Chiudo con qualche riflessione:

  1. Coach Dragan Sakota ha accettato la missione quasi impossibile di salvare sul campo una Brindisi costruita male, pensata peggio e pure bersagliata dagli infortuni. Magari la vittoria di una settimana fa contro una Virtus in debito d'ossigeno dopo le fatiche d'Eurolega poteva aver illuso qualcuno in Puglia. Mi dispiace invece che il tecnico serbo non abbia capito qualcosa di semplicissimo ossia che, se è vero che l'allenatore ospite ha diritto di parola per primo in conferenza post partita, tale diritto non equivalga ad un privilegio. Dopo oltre dieci minuti d'attesa e con giocatori desiderosi di farsi una doccia calda per evitare anche dei malanni, Sakota ancora non si era presentato ai microfoni. E quando l'ha fatto, per prima cosa ha invocato un "rispetto" che gli è sicuramente dovuto per il ruolo ma che non può essere preteso come garanzia assoluta. Perché in fondo anche un allenatore che tarda alle interviste manca di rispetto verso qualcuno ossia la stampa, che è in attesa di poter compiere il proprio lavoro.
  2. Rivedere in campo Achille Polonara, anche se calvo e con la fascetta, è un qualcosa di meraviglioso. Compresa la tripla infilata negli ultimi minuti di Virtus-Derthona. Sarà pure colpa della memoria di un passato che non vuole andarsene dalla mia mente, ma non sono ancora riuscito a dimenticare quanto avvenne al dolce e sfortunato Paolone Barlera, che vestì la stessa maglia e fu portato via ancora ragazzo da quella bastarda della malattia. Achille è tornato dall'abisso del male, dalla paura di non farcela, dai dubbi legati all'operazione oltre che ai tempi ed alle modalità di recupero. Riaverlo sul parquet è una vittoria per tutta l'Italia del basket.
  3. Siccome c'è chi continua a ripetere pappagallescamente che Treviso ha bisogno di un centro, vorrei spendere due parole su Derek Cooke. Sì, lui, il centro puro che più puro non ce n'è, che un anno fa era abbonato al peggior voto in pagella in una Nutribullet che viveva e moriva dell'estro del singolo e non del gioco collettivo. A Trento Cooke agisce da 5 difensivo, con compiti di protezione dell'area e con zero giochi offensivi. Se segna, è per occasionali scarichi nel pitturato o su rimbalzo offensivo. Però con Cooke a coprire le spalle ad un pivot offensivo come Paul Biligha (e senza ali piccole stante il forfait di Alviti e Stephens), l'Aquila vola e ha triturato una Venezia sempre più brutta e sempre meno solida. Dimostrazione di come un pivot da solo non risolva nulla e di come sia necessario avere delle guardie capaci di trattare la palla - Prentiss Hubb ad esempio - per ottenere risultati dai lunghi.

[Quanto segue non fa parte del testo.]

(** ** The press counters and the bans *)

Lemma banned_keys_In (banned : gmap GBAButton nat) (b : GBAButton) :
  In b (banned_keys banned) <-> exists n, banned !! b = Some n /\ (0 < n)%nat.
Proof.
  unfold banned_keys. rewrite in_map_iff. split.
  - intros ([k n] & <- & Hin). apply filter_In in Hin. destruct Hin as [Hin Hpos].
    apply list_elem_of_In, elem_of_map_to_list in Hin.
    exists n. split; [exact Hin | apply Nat.ltb_lt, Hpos].
  - intros (n & Hb & Hpos). exists (b, n). split; [reflexivity|].
    apply filter_In. split; [|apply Nat.ltb_lt, Hpos].
    apply list_elem_of_In, elem_of_map_to_list. exact Hb.
Qed.

Lemma press_spec (pc bn : gmap GBAButton nat) (s : Steps.ButtonSequenceStep)
  (b : GBAButton) :
  (count_of pc b < 10)%nat ->
  let o := if Btn.eqb (Steps.step_button s) b then 1%nat else 0%nat in
  count_of (fst (press (pc, bn) s)) b = ((count_of pc b + o) mod 10)%nat
  /\ snd (press (pc, bn) s) !! b
     = if (10 <=? count_of pc b + o)%nat then Some 2%nat else bn !! b.
Proof.
  intros Hc. cbv zeta. unfold press.
  destruct (Btn.eqb (Steps.step_button s) b) eqn:E.
  - apply AgentCardSpec.eqb_eq in E. rewrite E.
    destruct (Nat.leb_spec 10 (count_of pc b + 1)) as [H|H]; cbn [fst snd].
    + rewrite AgentCardSpec.count_of_insert, lookup_insert_eq.
      destruct (decide (b = b)); [|congruence].
      replace (count_of pc b + 1)%nat with 10%nat by lia. split; reflexivity.
    + rewrite AgentCardSpec.count_of_insert.
      destruct (decide (b = b)); [|congruence].
      rewrite Nat.mod_small by lia. split; reflexivity.
  - apply AgentCardSpec.eqb_neq in E.
    rewrite Nat.add_0_r, Nat.mod_small by exact Hc.
    destruct (Nat.leb_spec 10 (count_of pc b)) as [H|_]; [lia|].
    destruct (10 <=? count_of pc (Steps.step_button s) + 1)%nat; cbn [fst snd].
    + rewrite AgentCardSpec.count_of_insert, lookup_insert_ne by exact E.
      destruct (decide (Steps.step_button s = b)); [contradiction|].
      split; reflexivity.
    + rewrite AgentCardSpec.count_of_insert.
      destruct (decide (Steps.step_button s = b)); [contradiction|].
      split; reflexivity.
Qed.

Lemma fold_press_spec (steps : list Steps.ButtonSequenceStep) (b : GBAButton) :
  forall pc bn,
    (count_of pc b < 10)%nat ->
    let o := List.length
               (List.filter (fun s => Btn.eqb (Steps.step_button s) b) steps) in
    count_of (fst (fold_left press steps (pc, bn))) b
    = ((count_of pc b + o) mod 10)%nat
    /\ snd (fold_left press steps (pc, bn)) !! b
       = if (10 <=? count_of pc b + o)%nat then Some 2%nat else bn !! b.
Proof.
  induction steps as [|s steps IH]; intros pc bn Hc; cbv zeta.
  - cbn [fold_left List.filter List.length fst snd].
    rewrite Nat.add_0_r, Nat.mod_small by exact Hc.
    destruct (Nat.leb_spec 10 (count_of pc b)); [lia|]. split; reflexivity.
  - cbn [fold_left List.filter].
    destruct (press_spec pc bn s b Hc) as [Hcount Hban].
    destruct (press (pc, bn) s) as [pc1 bn1] eqn:Hpress. cbn [fst snd] in *.
    assert (Hc1 : (count_of pc1 b < 10)%nat).
    { rewrite Hcount. apply Nat.mod_upper_bound. lia. }
    destruct (IH pc1 bn1 Hc1) as [IHcount IHban]. cbv zeta in *.
    rewrite IHcount, IHban, Hcount, Hban.
    set (o := List.length
                (List.filter (fun s => Btn.eqb (Steps.step_button s) b) steps)).
    destruct (Btn.eqb (Steps.step_button s) b); cbn [List.length].
    + split.
      * rewrite Nat.Div0.add_mod_idemp_l. f_equal. lia.
      * destruct (Nat.leb_spec 10 (count_of pc b + 1)) as [H|H].
        -- assert (E2 : (10 <=? count_of pc b + S o)%nat = true)
             by (apply Nat.leb_le; lia).
           unfold o in E2. rewrite E2.
           destruct (10 <=? (count_of pc b + 1) mod 10 + o)%nat; reflexivity.
        -- rewrite Nat.mod_small by lia.
           replace (count_of pc b + 1 + o)%nat with (count_of pc b + S o)%nat by lia.
           reflexivity.
    + rewrite !Nat.add_0_r, (Nat.mod_small (count_of pc b) 10 Hc).
      destruct (Nat.leb_spec 10 (count_of pc b)); [lia|]. split; reflexivity.
Qed.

  4. E visto che ci siamo, due paroline su certi presunti esperti e soloni. Gente che capisce pochino di basket (altrimenti non si spiegherebbe il tormentone "serve un centro!") e che non perde occasione per sfruttare l'ampio accesso alla rete internet per sparare sentenze a casaccio. Compreso quanto scritto in questo blog, talvolta definito come "sbrodolate". A lorsignori ricordo come l'esercizio della lettura non sia obbligatorio ma facoltativo, per cui se non gli comoda quanto viene espresso qua dentro possono benissimo fare a meno di leggere e poi di commentare. D'altronde, se non capiscono concetti basilari quali l'importanza della circolazione di palla o dell'aiuto delle guardie tanto in difesa quanto nella costruzione del gioco, come possono permettersi di disquisire dei contenuti di questo spazio virtuale? Per loro vale sempre la massima di Sergio Tavcar: "Il basket è uno sport logico per gente intelligente. Se non ci arrivi, lascia perdere".